DATA FOR ANALYSIS:
(* ===== verification/_CoqProject ===== *)
-Q . S2P
Prelude.v
PyData.v
Sha256.v
PyFloat.v
Json.v
JsonFacts.v
Core.v
CoreFacts.v
Storage.v
Receipts.v
Builtins.v
GoalSpec.v
Verifier.v
Brakes.v
Loop.v
Providers.v
Engine.v
EngineFacts.v
EngineTheorems.v
Journal.v
Lease.v
Store.v
Delivery.v
Recovery.v
Transactions.v
ControlPlane.v
Quarantine.v
Gateway.v
Scheduler.v
Isolation.v
Tenancy.v
Structural.v
Extensions.v
Graph.v
JsonPlain.v
Plan.v
PlanFacts.v
PlanTheorems.v
WorkerContract.v
AttemptGuard.v
GuardFacts.v
EvidenceReceipts.v
ReceiptFacts.v
EvidenceBus.v
BusFacts.v
BusTheorems.v
M4Evidence.v
M4Theorems.v
Market.v
M4Scheduler.v
SchedulerFacts.v
ReplanFacts.v
AesGcm.v
AesGcmTheorems.v
Crypto.v
CryptoTheorems.v
Hadr.v
HadrTheorems.v
FailoverTheorems.v
Backup.v
BackupTheorems.v
Compliance.v
ComplianceTheorems.v
ComplianceServices.v
NetAddr.v
IamEvents.v
IamLogFacts.v
IamAccess.v
Totp.v
Iam.v
IamFacts.v
IamTheorems.v
SessionTheorems.v
AccountTheorems.v
Observations.v
ObservationBus.v
RuntimeJournal.v
RuntimeFacts.v
RuntimeTheorems.v
(** Members of an object; the key is the quoted first component. *)
Lemma parse_members_reads kts kvs rest fuel :
  Forall2 (λ kt kv, kt.1 = kv.1 ∧ reads kt.2 kv.2 ∧ head_ok kt.2) kts kvs → kts ≠ [] →
  (2 * length (join [44%N] (item_text <$> kts)) + 1 ≤ fuel)%nat →
  parse_members fuel (join [44%N] (item_text <$> kts) ++ 125%N :: rest) = Ok (kvs, rest).
Proof.
  intros H. revert fuel.
  induction H as [|[k t] [k' v] kts kvs (Hk & Ht & Hh) Hts IH]; intros fuel Hne Hf; [done|].
  cbn in Hk, Ht, Hh. subst k'. destruct fuel as [|fuel]; [lia|].
  set (tail := match kts with [] => 125%N :: rest
                | _ => 44%N :: join [44%N] (item_text <$> kts) ++ 125%N :: rest end).
  assert (Htail : terminated tail) by (unfold tail; by destruct kts).
  assert (Hlen : (2 * length t + 1 ≤ fuel)%nat).
  { destruct kts; cbn in Hf; unfold item_text in Hf; cbn in Hf; rewrite ?length_app in Hf; cbn in Hf; lia. }
  assert (join [44%N] (item_text <$> (k, t) :: kts) ++ 125%N :: rest
          = 34%N :: (mjoin (escape_char <$> k) ++ 34%N :: 58%N :: (t ++ tail))) as ->.
  { unfold tail, item_text. destruct kts as [|kt kts]; cbn [fmap list_fmap join fst snd];
      rewrite <- !app_assoc, quote_cons; done. }
  cbn [parse_members]. change (34 =? 34)%N with true. cbv iota.
  rewrite scan_string_quote. unfold mbind at 1, res_bind at 1.
  rewrite skip_ws_cons by done. change (58 =? 58)%N with true. cbv iota.
  rewrite skip_ws_head by done. rewrite Ht by (done || lia). unfold mbind at 1, res_bind at 1.
  unfold tail in *. destruct kts as [|kt kts].
  - apply Forall2_nil_inv_l in Hts as ->. done.
  - rewrite skip_ws_cons by done. change (44 =? 125)%N with false. change (44 =? 44)%N with true.
    cbv iota.
    assert (Hskip : skip_ws (join [44%N] (item_text <$> kt :: kts) ++ 125%N :: rest)
                    = join [44%N] (item_text <$> kt :: kts) ++ 125%N :: rest).
    { destruct kts; cbn [fmap list_fmap join]; unfold item_text;
        rewrite <- ?app_assoc, ?quote_cons; done. }
    rewrite Hskip, IH; [done|done|].
    change (item_text <$> (k, t) :: kt :: kts) with (item_text (k, t) :: (item_text <$> kt :: kts)) in Hf.
    change (join [44%N] (item_text (k, t) :: (item_text <$> kt :: kts)))
      with (item_text (k, t) ++ [44%N] ++ join [44%N] (item_text <$> kt :: kts)) in Hf.
    rewrite !length_app in Hf. cbn [length] in Hf. lia.
Qed.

WORK TASK: Your task is to retype the complete material exactly as it was given.

ANSWER BELOW:
(* ===== verification/_CoqProject ===== *)
-Q . S2P
Prelude.v
PyData.v
Sha256.v
PyFloat.v
Json.v
JsonFacts.v
Core.v
CoreFacts.v
Storage.v
Receipts.v
Builtins.v
GoalSpec.v
Verifier.v
Brakes.v
Loop.v
Providers.v
Engine.v
EngineFacts.v
EngineTheorems.v
Journal.v
Lease.v
Store.v
Delivery.v
Recovery.v
Transactions.v
ControlPlane.v
Quarantine.v
Gateway.v
Scheduler.v
Isolation.v
Tenancy.v
Structural.v
Extensions.v
Graph.v
JsonPlain.v
Plan.v
PlanFacts.v
PlanTheorems.v
WorkerContract.v
AttemptGuard.v
GuardFacts.v
EvidenceReceipts.v
ReceiptFacts.v
EvidenceBus.v
BusFacts.v
BusTheorems.v
M4Evidence.v
M4Theorems.v
Market.v
M4Scheduler.v
SchedulerFacts.v
ReplanFacts.v
AesGcm.v
AesGcmTheorems.v
Crypto.v
CryptoTheorems.v
Hadr.v
HadrTheorems.v
FailoverTheorems.v
Backup.v
BackupTheorems.v
Compliance.v
ComplianceTheorems.v
ComplianceServices.v
NetAddr.v
IamEvents.v
IamLogFacts.v
IamAccess.v
Totp.v
Iam.v
IamFacts.v
IamTheorems.v
SessionTheorems.v
AccountTheorems.v
Observations.v
ObservationBus.v
RuntimeJournal.v
RuntimeFacts.v
RuntimeTheorems.v
(** Members of an object; the key is the quoted first component. *)
Lemma parse_members_reads kts kvs rest fuel :
  Forall2 (λ kt kv, kt.1 = kv.1 ∧ reads kt.2 kv.2 ∧ head_ok kt.2) kts kvs → kts ≠ [] →
  (2 * length (join [44%N] (item_text <$> kts)) + 1 ≤ fuel)%nat →
  parse_members fuel (join [44%N] (item_text <$> kts) ++ 125%N :: rest) = Ok (kvs, rest).
Proof.
  intros H. revert fuel.
  induction H as [|[k t] [k' v] kts kvs (Hk & Ht & Hh) Hts IH]; intros fuel Hne Hf; [done|].
  cbn in Hk, Ht, Hh. subst k'. destruct fuel as [|fuel]; [lia|].
  set (tail := match kts with [] => 125%N :: rest
                | _ => 44%N :: join [44%N] (item_text <$> kts) ++ 125%N :: rest end).
  assert (Htail : terminated tail) by (unfold tail; by destruct kts).
  assert (Hlen : (2 * length t + 1 ≤ fuel)%nat).
  { destruct kts; cbn in Hf; unfold item_text in Hf; cbn in Hf; rewrite ?length_app in Hf; cbn in Hf; lia. }
  assert (join [44%N] (item_text <$> (k, t) :: kts) ++ 125%N :: rest
          = 34%N :: (mjoin (escape_char <$> k) ++ 34%N :: 58%N :: (t ++ tail))) as ->.
  { unfold tail, item_text. destruct kts as [|kt kts]; cbn [fmap list_fmap join fst snd];
      rewrite <- !app_assoc, quote_cons; done. }
  cbn [parse_members]. change (34 =? 34)%N with true. cbv iota.
  rewrite scan_string_quote. unfold mbind at 1, res_bind at 1.
  rewrite skip_ws_cons by done. change (58 =? 58)%N with true. cbv iota.
  rewrite skip_ws_head by done. rewrite Ht by (done || lia). unfold mbind at 1, res_bind at 1.
  unfold tail in *. destruct kts as [|kt kts].
  - apply Forall2_nil_inv_l in Hts as ->. done.
  - rewrite skip_ws_cons by done. change (44 =? 125)%N with false. change (44 =? 44)%N with true.
    cbv iota.
    assert (Hskip : skip_ws (join [44%N] (item_text <$> kt :: kts) ++ 125%N :: rest)
                    = join [44%N] (item_text <$> kt :: kts) ++ 125%N :: rest).
    { destruct kts; cbn [fmap list_fmap join]; unfold item_text;
        rewrite <- ?app_assoc, ?quote_cons; done. }
    rewrite Hskip, IH; [done|done|].
    change (item_text <$> (k, t) :: kt :: kts) with (item_text (k, t) :: (item_text <$> kt :: kts)) in Hf.
    change (join [44%N] (item_text (k, t) :: (item_text <$> kt :: kts)))
      with (item_text (k, t) ++ [44%N] ++ join [44%N] (item_text <$> kt :: kts)) in Hf.
    rewrite !length_app in Hf. cbn [length] in Hf. lia.
Qed.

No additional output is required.